I first learned about Grace Lee Boggs as a junior in college. I was attending Seattle University, and was a self-professed bookworm, poet, and underground hip-hop devotee. Like so many other Asian American millennials, I never felt truly represented in mainstream music (besides Michelle Branch… girl, I love you!). While I dreamt of being a recording artist or Broadway star, I felt certain a career in entertainment was out of reach; as a mixed Chinese American girl with a lisp, I just didn’t fit the description. I buried myself in books, scribbled verse, and obsessively memorized the lyrics of local hip-hop artists like Blue Scholars and Abyssinian Creole. Their poetry over beats gave me a glimmer of hope that one day I could tell my story out loud, too.

It was my great fortune that in the first few weeks of my freshman year, I fell into a scrappy, multigenerational writing circle of spoken word poets and hip-hop artists that met every Thursday night at the Langston Hughes Performing Arts Center in Seattle’s Central District. We free-wrote together, read our newly hatched words aloud, and later freestyle rapped in cyphers — standing in a circle, sometimes with someone beatboxing but more often a cappella — where we took turns loosening our mouths and self-consciousness and let rhyme pour out into the open. Week after week, my confidence as a writer and a lyricist grew, and I fell deeper in love with the storytelling and raw honesty of rap and spoken word.

When my best friend Maddy and I started performing together as a hip-hop duo called Canary Sing, the local Seattle scene took notice, and the rappers I idolized eventually became my mentors and friends. One of those MCs, Gabriel Teodros, invited me to the Hidmo, which he always called “a community center and all-ages venue cleverly disguised as an Eritrean restaurant.” The restaurant was owned by two immigrant sisters, Rahwa and Asmeret Habte, who saw an opportunity to bridge their Eritrian heritage with their love for hip-hop and activism. Yes, there was injera and steaming combo plates of perfectly spiced lentils and lamb, but it was also a hub for a beautiful spectrum of grassroots artists and organizers. Before “intersectional” was a buzzword, the Hidmo held space for all manner of marginalized communities and identities to be centered and find grounding in the form of showcases, open mics, and just hanging out. Queer people of color — particularly Black, Filipino, and Pacific Islander folks — led nearly all of the programming, and they invited artists from all over the country and globally to use the Hidmo as home base. From Toronto to London to the Gaza Strip, Hidmo hosted shows by artists who saw their activism and artistry as one and the same, creativity and social change in brilliant symbiosis.

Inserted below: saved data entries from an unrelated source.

Inductive Error : Type :=
| TypeError (msg : string).

Section Debounce.

Variables Val This Res : Type.

(** The first argument of [debounce]: a function, or any other value. *)
Inductive Target : Type :=
| Callable (f : option This -> list Val -> Res)
| NotCallable.

(** The [options] object.  [opt_maxWait] and [opt_trailing] are [None] when
    the key is not [in] the object; the inner [None] of [opt_maxWait] is a
    key that holds [undefined]. *)
Record Options : Type := mkOptions {
  opt_leading : option bool;
  opt_maxWait : option (option Z);
  opt_trailing : option bool
}.

Record Config : Type := mkConfig {
  func : option This -> list Val -> Res;
  wait : option Z;
  timeToWait : Z;
  useRAF : bool;
  leading : bool;
  maxing : bool;
  maxWait : option Z;
  trailing : bool
}.

(** One call of [func]: when, with which [this], with which arguments. *)
Record Invocation : Type := mkInvocation {
  inv_time : Z;
  inv_this : option This;
  inv_args : list Val
}.

Record State : Type := mkState {
  lastArgs : option (list Val);
  lastThis : option This;
  result : option Res;
  timerId : option nat;
  lastCallTime : option Z;
  lastInvokeTime : Z;
  (* host *)
  timers : list Timer;
  nextId : nat;
  invoked : list Invocation      (* newest first *)
}.

Definition set_lastArgs (v : option (list Val)) (s : State) : State :=
  let '(mkState a t r i lc li tm n l) := s in
  mkState v t r i lc li tm n l.
Definition set_lastThis (v : option This) (s : State) : State :=
  let '(mkState a t r i lc li tm n l) := s in
  mkState a v r i lc li tm n l.
Definition set_result (v : option Res) (s : State) : State :=
  let '(mkState a t r i lc li tm n l) := s in
  mkState a t v i lc li tm n l.
Definition set_timerId (v : option nat) (s : State) : State :=
  let '(mkState a t r i lc li tm n l) := s in
  mkState a t r v lc li tm n l.
Definition set_lastCallTime (v : option Z) (s : State) : State :=
  let '(mkState a t r i lc li tm n l) := s in
  mkState a t r i v li tm n l.
Definition set_lastInvokeTime (v : Z) (s : State) : State :=
  let '(mkState a t r i lc li tm n l) := s in
  mkState a t r i lc v tm n l.
Definition set_timers (v : list Timer) (s : State) : State :=
  let '(mkState a t r i lc li tm n l) := s in
  mkState a t r i lc li v n l.
Definition set_nextId (v : nat) (s : State) : State :=
  let '(mkState a t r i lc li tm n l) := s in
  mkState a t r i lc li tm v l.
Definition set_invoked (v : list Invocation) (s : State) : State :=
  let '(mkState a t r i lc li tm n l) := s in
  mkState a t r i lc li tm n v.

(** The closure variables as [debounce] declares them, on a host with no
    outstanding wake-up. *)
Definition init : State :=
  mkState None None None None None 0 [] 1%nat [].

(** *** The host API *)

Definition register (due : Z) (frame : bool) (s : State) : nat * State :=
  let id := nextId s in
  (id, set_nextId (S id)
         (set_timers (timers s ++ [mkTimer id due frame]) s)).

Definition setTimeout (now : Z) (delay : option Z) (s : State) : nat * State :=
  register (now + timeout_delay delay) false s.

Definition requestAnimationFrame (now : Z) (s : State) : nat * State :=
  register now true s.

Definition clearTimeout (id : option nat) (s : State) : State :=
  match id with
  | Some i => set_timers (drop_timer i (timers s)) s
  | None => s
  end.

Definition cancelAnimationFrame (id : option nat) (s : State) : State :=
  clearTimeout id s.

(** *** The constructor *)

Definition is_truthy (w : option Z) : bool :=
  match w with
  | Some x => negb (x =? 0)
  | None => false
  end.

Definition is_zero (w : option Z) : bool :=
  match w with
  | Some x => x =? 0
  | None => false
  end.

(** [+x || 0] *)
Definition to_number_or_0 (w : option Z) : Z :=
  match w with
  | Some x => x
  | None => 0
  end.

Definition debounce (f : Target) (wait_ : option Z) (options : option Options)
           (hasRAF : bool) : Error + Config * State :=
  let useRAF_ := negb (is_truthy wait_) && negb (is_zero wait_) && hasRAF in
  match f with
  | NotCallable => inl (TypeError "Expected a function")
  | Callable fn =>
      let timeToWait_ := to_number_or_0 wait_ in
      let c :=
        match options with
        | Some o =>
            let leading_ :=
              match opt_leading o with Some b => b | None => false end in
            let maxing_ :=
              match opt_maxWait o with Some _ => true | None => false end in
            let maxWait_ :=
              match opt_maxWait o with
              | Some m => Some (Z.max (to_number_or_0 m) timeToWait_)
              | None => None
              end in
            let trailing_ :=
              match opt_trailing o with Some b => b | None => true end in
            mkConfig fn wait_ timeToWait_ useRAF_ leading_ maxing_ maxWait_
                     trailing_
        | None => mkConfig fn wait_ timeToWait_ useRAF_ false false None true
        end in
      inr (c, init)
  end.

(** *** The inner functions *)

Section Closure.

Variable c : Config.

Definition invokeFunc (time : Z) (s : State) : option Res * State :=
  let args := lastArgs s in
  let thisArg := lastThis s in
  let s := set_lastArgs None s in
  let s := set_lastThis None s in
  let s := set_lastInvokeTime time s in
  let actual := match args with Some a => a | None => [] end in
  let r := func c thisArg actual in
  let s := set_invoked (mkInvocation time thisArg actual :: invoked s) s in
  let s := set_result (Some r) s in
  (result s, s).

Definition startTimer (now : Z) (waitFor : option Z) (s : State) : nat * State :=
  if useRAF c then
    let s := cancelAnimationFrame (timerId s) s in
    requestAnimationFrame now s
  else setTimeout now waitFor s.

Definition cancelTimer (id : nat) (s : State) : State :=
  if useRAF c then cancelAnimationFrame (Some id) s
  else clearTimeout (Some id) s.

Definition leadingEdge (time : Z) (s : State) : option Res * State :=
  let s := set_lastInvokeTime time s in
  let '(id, s) := startTimer time (Some (timeToWait c)) s in
  let s := set_timerId (Some id) s in
  if leading c then invokeFunc time s else (result s, s).

Definition remainingWait (time : Z) (s : State) : option Z :=
  let timeSinceLastCall := js_sub (Some time) (lastCallTime s) in
  let timeSinceLastInvoke := time - lastInvokeTime s in
  let timeWaiting := js_sub (wait c) timeSinceLastCall in
  if maxing c
  then js_min timeWaiting (js_sub (maxWait c) (Some timeSinceLastInvoke))
  else timeWaiting.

A revolution that is based on the people exercising their creativity in the midst of devastation is one of the great historical contributions of humankind.

— Grace Lee Boggs

One night in 2008, my band Canary Sing opened for Invincible, a touring MC from Detroit. Their flow was impeccable, and the intention in their words deeply rooted. At one point during their set, they evoked Grace Lee Boggs, a mentor of theirs in Detroit. It was a quiet thrill for me to hear Invincible call out this Asian American elder as a leader and inspiration to their work. Invincible underscored Boggs’ call to artists to see themselves as central to the work of changing the world — that the artist could indeed be revolutionary.

I had long before let go of the hope or even the desire of being “represented” in mainstream media and popular culture. Having read the work of so many revolutionaries, from Assata Shakur to bell hooks to Angela Davis, I had never heard of a Chinese American elder mentioned in the company of Black liberation fighters. Learning of the very existence of a celebrated Asian American community organizer was just the type of affirmation I needed.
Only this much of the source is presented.